Exercise requirements: When you reach the records, transcribe each one exactly.

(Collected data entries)
(** The same, with the invariant stated of the builder before its first
    fill. *)
Lemma builders_fold_invariant (State B : Type)
    (mkS : list StandardizedTrade -> JS.map B -> State)
    (closedOf : State -> list StandardizedTrade) (openOf : State -> JS.map B)
    (closedOf_mk : forall c o, closedOf (mkS c o) = c)
    (openOf_mk : forall c o, openOf (mkS c o) = o)
    (tradeOf : B -> StandardizedTrade) (isClosed : B -> bool)
    (key : RawFill -> string) (skip : RawFill -> bool) (init : RawFill -> B)
    (addFill : B -> RawFill -> B) (step : State -> RawFill -> State)
    (step_eq :
       forall st fill,
         step st fill =
           match JS.get (key fill) (openOf st) with
           | None =>
               if skip fill then st
               else
                 if isClosed (addFill (init fill) fill)
                 then mkS (closedOf st ++ [tradeOf (addFill (init fill) fill)])%list
                          (JS.delete (key fill)
                             (JS.set (key fill) (addFill (init fill) fill)
                                (openOf st)))
                 else mkS (closedOf st)
                          (JS.set (key fill) (addFill (init fill) fill)
                             (openOf st))
           | Some b =>
               if isClosed (addFill b fill)
               then mkS (closedOf st ++ [tradeOf (addFill b fill)])%list
                        (JS.delete (key fill)
                           (JS.set (key fill) (addFill b fill) (openOf st)))
               else mkS (closedOf st)
                        (JS.set (key fill) (addFill b fill) (openOf st))
           end)
    (OK : list RawFill -> Prop) (I : list RawFill -> B -> Prop)
    (J : StandardizedTrade -> Prop) :
  (forall fill rest, OK (fill :: rest) -> OK rest) ->
  (forall fill rest b, OK (fill :: rest) -> I (fill :: rest) b -> I rest b) ->
  (forall fill rest, OK (fill :: rest) -> skip fill = false ->
     I (fill :: rest) (init fill) /\ isClosed (init fill) = false) ->
  (forall fill rest b, OK (fill :: rest) -> I (fill :: rest) b ->
     isClosed b = false -> I rest (addFill b fill)) ->
  (forall rest b, I rest b -> isClosed b = true -> J (tradeOf b)) ->
  forall fills st, OK fills ->
  buildersInvariant isClosed (I fills) J (closedOf st) (openOf st) ->
  buildersInvariant isClosed (I []) J
    (closedOf (fold_left step fills st)) (openOf (fold_left step fills st)).
Proof.
  intros Htail Hskip Hinit Hadd Hclose.
  apply (builders_fold_from_first State B mkS closedOf openOf
           closedOf_mk openOf_mk tradeOf isClosed key skip init addFill step
           step_eq OK I J); try assumption.
  intros fill rest Hok Hs. destruct (Hinit fill rest Hok Hs) as [Hi Hc].
  apply Hadd; assumption.
Qed.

Answer to this task:
(** The same, with the invariant stated of the builder before its first
    fill. *)
Lemma builders_fold_invariant (State B : Type)
    (mkS : list StandardizedTrade -> JS.map B -> State)
    (closedOf : State -> list StandardizedTrade) (openOf : State -> JS.map B)
    (closedOf_mk : forall c o, closedOf (mkS c o) = c)
    (openOf_mk : forall c o, openOf (mkS c o) = o)
    (tradeOf : B -> StandardizedTrade) (isClosed : B -> bool)
    (key : RawFill -> string) (skip : RawFill -> bool) (init : RawFill -> B)
    (addFill : B -> RawFill -> B) (step : State -> RawFill -> State)
    (step_eq :
       forall st fill,
         step st fill =
           match JS.get (key fill) (openOf st) with
           | None =>
               if skip fill then st
               else
                 if isClosed (addFill (init fill) fill)
                 then mkS (closedOf st ++ [tradeOf (addFill (init fill) fill)])%list
                          (JS.delete (key fill)
                             (JS.set (key fill) (addFill (init fill) fill)
                                (openOf st)))
                 else mkS (closedOf st)
                          (JS.set (key fill) (addFill (init fill) fill)
                             (openOf st))
           | Some b =>
               if isClosed (addFill b fill)
               then mkS (closedOf st ++ [tradeOf (addFill b fill)])%list
                        (JS.delete (key fill)
                           (JS.set (key fill) (addFill b fill) (openOf st)))
               else mkS (closedOf st)
                        (JS.set (key fill) (addFill b fill) (openOf st))
           end)
    (OK : list RawFill -> Prop) (I : list RawFill -> B -> Prop)
    (J : StandardizedTrade -> Prop) :
  (forall fill rest, OK (fill :: rest) -> OK rest) ->
  (forall fill rest b, OK (fill :: rest) -> I (fill :: rest) b -> I rest b) ->
  (forall fill rest, OK (fill :: rest) -> skip fill = false ->
     I (fill :: rest) (init fill) /\ isClosed (init fill) = false) ->
  (forall fill rest b, OK (fill :: rest) -> I (fill :: rest) b ->
     isClosed b = false -> I rest (addFill b fill)) ->
  (forall rest b, I rest b -> isClosed b = true -> J (tradeOf b)) ->
  forall fills st, OK fills ->
  buildersInvariant isClosed (I fills) J (closedOf st) (openOf st) ->
  buildersInvariant isClosed (I []) J
    (closedOf (fold_left step fills st)) (openOf (fold_left step fills st)).
Proof.
  intros Htail Hskip Hinit Hadd Hclose.
  apply (builders_fold_from_first State B mkS closedOf openOf
           closedOf_mk openOf_mk tradeOf isClosed key skip init addFill step
           step_eq OK I J); try assumption.
  intros fill rest Hok Hs. destruct (Hinit fill rest Hok Hs) as [Hi Hc].
  apply Hadd; assumption.
Qed.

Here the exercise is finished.